Breitenecker G
Fortschr Med. 1977 Dec 1;95(45):2737-42.
In 129 patients with sterility or endocrine menstrual cycle disturbances the pregnandiol concentrations in the urine were measured and in the same cycle the endometrium of the 1st day of menstruation histologically examined. The length of the corpus luteum phases was classified into 6 groups (over 14, 11--14, 9--10, 7--8, 1--6, 0 days), also the endometrial findings (over stimulated, normal, slightly, moderately, significantly retarded secretory transformation, no secretory signs). In 77.5% of the cases a complete accordance between the pregnandiol output and the endometrial biopsy was found, in 18% a difference of one step between the two parameters. Only in 4.5% great discrepancies were found, which partly could be explained by simultaneous medication in the same cycle. The two methods do not compete with each other but complete each other, because pregnandiol output is a parameter for corpus luteum function and endometrial histology reveals the reaction of the target organ to the hormonal stimulus. A statement about the etiology of the corpus luteum insufficiency is not possible by these two methods. For that further examination, i.a. serial evaluation of the sexual steroids and gonadotropins in serum are necessary.

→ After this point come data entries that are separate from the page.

(* ===== verification/Concurrency.v ===== *)
(** * Interleaved handlers

    The API and the worker process run many handlers at once on one database;
    each is a [prog] whose actions are atomic.  This file gives the
    interleaving step relation of a pool of handlers, an executable scheduler,
    and the proof rules the components use: an invariant every action keeps,
    and a potential that no action raises beyond the tokens its handler holds
    (which bounds how often a guarded effect can happen under any
    interleaving). *)

From S2P Require Import Prelude.
From stdpp Require Import relations.

Section pool.
Context {W A : Type}.

Definition pool : Type := W * list (prog W A).

(** One handler of the pool performs its next action. *)
Inductive pool_step : pool -> pool -> Prop :=
| pool_step_act w ts1 B (op : W -> W * B) k ts2 w' b :
    op w = (w', b) ->
    pool_step (w, ts1 ++ Act op k :: ts2) (w', ts1 ++ k b :: ts2).

(** An executable schedule: the indices of the handlers that step.  An index
    that names no runnable handler is skipped. *)
Definition sched_step (i : nat) (c : pool) : pool :=
  match c.2 !! i with
  | Some (Act op k) => let '(w', b) := op c.1 in (w', <[i:=k b]> c.2)
  | _ => c
  end.

Fixpoint schedule (order : list nat) (c : pool) : pool :=
  match order with
  | [] => c
  | i :: order' => schedule order' (sched_step i c)
  end.

Lemma sched_step_sound i c : c = sched_step i c \/ pool_step c (sched_step i c).
Proof.
  unfold sched_step. destruct c as [w ts]; cbn.
  destruct (ts !! i) as [p|] eqn:E; [|by left]. destruct p as [a|e|B op k]; [by left..|].
  destruct (op w) as [w' b] eqn:Eop. right.
  pose proof (lookup_lt_Some _ _ _ E) as Hlt.
  rewrite insert_take_drop by done.
  rewrite <- (take_drop_middle ts i (Act op k)) at 1 by done.
  by constructor.
Qed.

Lemma schedule_sound order c : rtc pool_step c (schedule order c).
Proof.
  revert c. induction order as [|i order IH]; intros c; cbn; [done|].
  destruct (sched_step_sound i c) as [<-|Hs]; [apply IH|].
  eapply rtc_l; [exact Hs|apply IH].
Qed.

(** A step neither adds nor drops a handler. *)
Lemma pool_step_length c c' : pool_step c c' -> length c'.2 = length c.2.
Proof. intros []. cbn. by rewrite !length_app. Qed.
End pool.

(* ------------------------------------------------------------------ *)
(** ** The proof rules *)

Section safe.
Context {W : Type} (I : W -> Prop) (pot : W -> nat).

(** [safe t p Q]: holding [t] tokens, [p] keeps the invariant at each of its
    actions, whatever other handlers did before it; an action may raise the
    potential only by spending tokens; [p] ends in [Q]. *)
Fixpoint safe {A} (t : nat) (p : prog W A) (Q : result A -> nat -> Prop) : Prop :=
  match p with
  | Ret a => Q (Ok a) t
  | Throw e => Q (Err e) t
  | Act op k => forall w, I w ->
      I (op w).1 /\ exists t', pot (op w).1 + t' <= pot w + t /\ safe t' (k (op w).2) Q
  end.

Definition any_end {A} : result A -> nat -> Prop := fun _ _ => True.

Lemma safe_weaken {A} t (p : prog W A) (Q Q' : result A -> nat -> Prop) :
  (forall r t', Q r t' -> Q' r t') -> safe t p Q -> safe t p Q'.
Proof.
  intros HQ. revert t. induction p as [a|e|B op k IH]; intros t; cbn; auto.
  intros H w Hw. destruct (H w Hw) as (HI & t' & Hp & Hs). eauto 6.
Qed.

(** Unused tokens can be dropped. *)
Lemma safe_tokens {A} t t' (p : prog W A) :
  t <= t' -> safe t p any_end -> safe t' p any_end.
Proof.
  revert t t'. induction p as [a|e|B op k IH]; intros t t' Ht; cbn; auto.
  intros H w Hw. destruct (H w Hw) as (HI & t1 & Hp & Hs). split; [done|].
  exists t1. split; [lia|done].
Qed.

Lemma safe_bind {A B} t (p : prog W A) (f : A -> prog W B) Q :
  safe t p (fun r t' => match r with Ok a => safe t' (f a) Q | Err e => Q (Err e) t' end) ->
  safe t (bind p f) Q.
Proof.
  revert t. induction p as [a|e|C op k IH]; intros t; cbn; auto.
  intros H w Hw. destruct (H w Hw) as (HI & t' & Hp & Hs). eauto 6.
Qed.

Lemma safe_catch {A} t (p : prog W A) h Q :
  safe t p (fun r t' => match r with Ok a => Q (Ok a) t' | Err e => safe t' (h e) Q end) ->
  safe t (catch p h) Q.
Proof.
  revert t. induction p as [a|e|C op k IH]; intros t; cbn; auto.
  intros H w Hw. destruct (H w Hw) as (HI & t' & Hp & Hs). eauto 6.
Qed.

Lemma safe_act {A} t (op : W -> W * result A) Q :
  (forall w, I w -> I (op w).1 /\ exists t', pot (op w).1 + t' <= pot w + t /\ Q (op w).2 t') ->
  safe t (act op) Q.
Proof.
  intros H w Hw. destruct (H w Hw) as (HI & t' & Hp & HQ).
  split; [done|]. exists t'. split; [done|]. by destruct (op w).2.
Qed.

Lemma safe_query {A} t (f : W -> A) Q :
  (forall w, I w -> Q (Ok (f w)) t) -> safe t (query f) Q.
Proof. intros H w Hw. cbn. eauto 6. Qed.

Lemma safe_throw_if t c e Q :
  (c = true -> Q (Err e) t) -> (c = false -> Q (Ok tt) t) -> safe t (throw_if (W:=W) c e) Q.
Proof. unfold throw_if. destruct c; cbn; auto. Qed.

Lemma safe_require {A} t (o : option A) e Q :
  (forall a, o = Some a -> Q (Ok a) t) -> (o = None -> Q (Err e) t) ->
  safe t (require (W:=W) o e) Q.
Proof. unfold require. destruct o; cbn; auto. Qed.

Lemma safe_lift {A} t (r : result A) Q : Q r t -> safe t (lift_result r) Q.
Proof. by destruct r. Qed.

Section tables.
Context {R : Type} `{!Row R} `{!Table W R}.

Lemma safe_findFirst t (p : R -> bool) Q :
  (forall o, Q (Ok o) t) -> safe t (findFirst p) Q.
Proof. intros H. apply safe_query. auto. Qed.

Lemma safe_findMany t (p : R -> bool) Q :
  (forall l, Q (Ok l) t) -> safe t (findMany p) Q.
Proof. intros H. apply safe_query. auto. Qed.

Lemma safe_updateMany t (p : R -> bool) f Q :
  (forall w, I w ->
     I (set_rows (upd_where p f (rows w)) w) /\
     exists t', pot (set_rows (upd_where p f (rows w)) w) + t' <= pot w + t /\
                Q (Ok (length (List.filter p (rows w)))) t') ->
  safe t (updateMany p f) Q.
Proof. intros H w Hw. cbn. destruct (H w Hw) as (?&t'&?&?). eauto 6. Qed.
End tables.
End safe.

对129例患有不育症或内分泌性月经周期紊乱的患者,测定其尿中孕二醇浓度,并在同一周期对月经第一天的子宫内膜进行组织学检查。黄体期的长度分为6组(超过14天、11 - 14天、9 - 10天、7 - 8天、1 - 6天、0天),同时记录子宫内膜的检查结果(过度刺激、正常、轻微、中度、显著延迟的分泌转化、无分泌迹象)。在77.5%的病例中,发现孕二醇排出量与子宫内膜活检结果完全相符,18%的病例中两个参数相差一个等级。仅4.5%的病例存在较大差异,部分原因可能是同一周期同时用药。这两种方法并非相互竞争,而是相互补充,因为孕二醇排出量是黄体功能的一个参数,而子宫内膜组织学显示了靶器官对激素刺激的反应。通过这两种方法无法对黄体功能不全的病因做出判断。为此需要进一步检查,例如对血清中性类固醇和促性腺激素进行系列评估。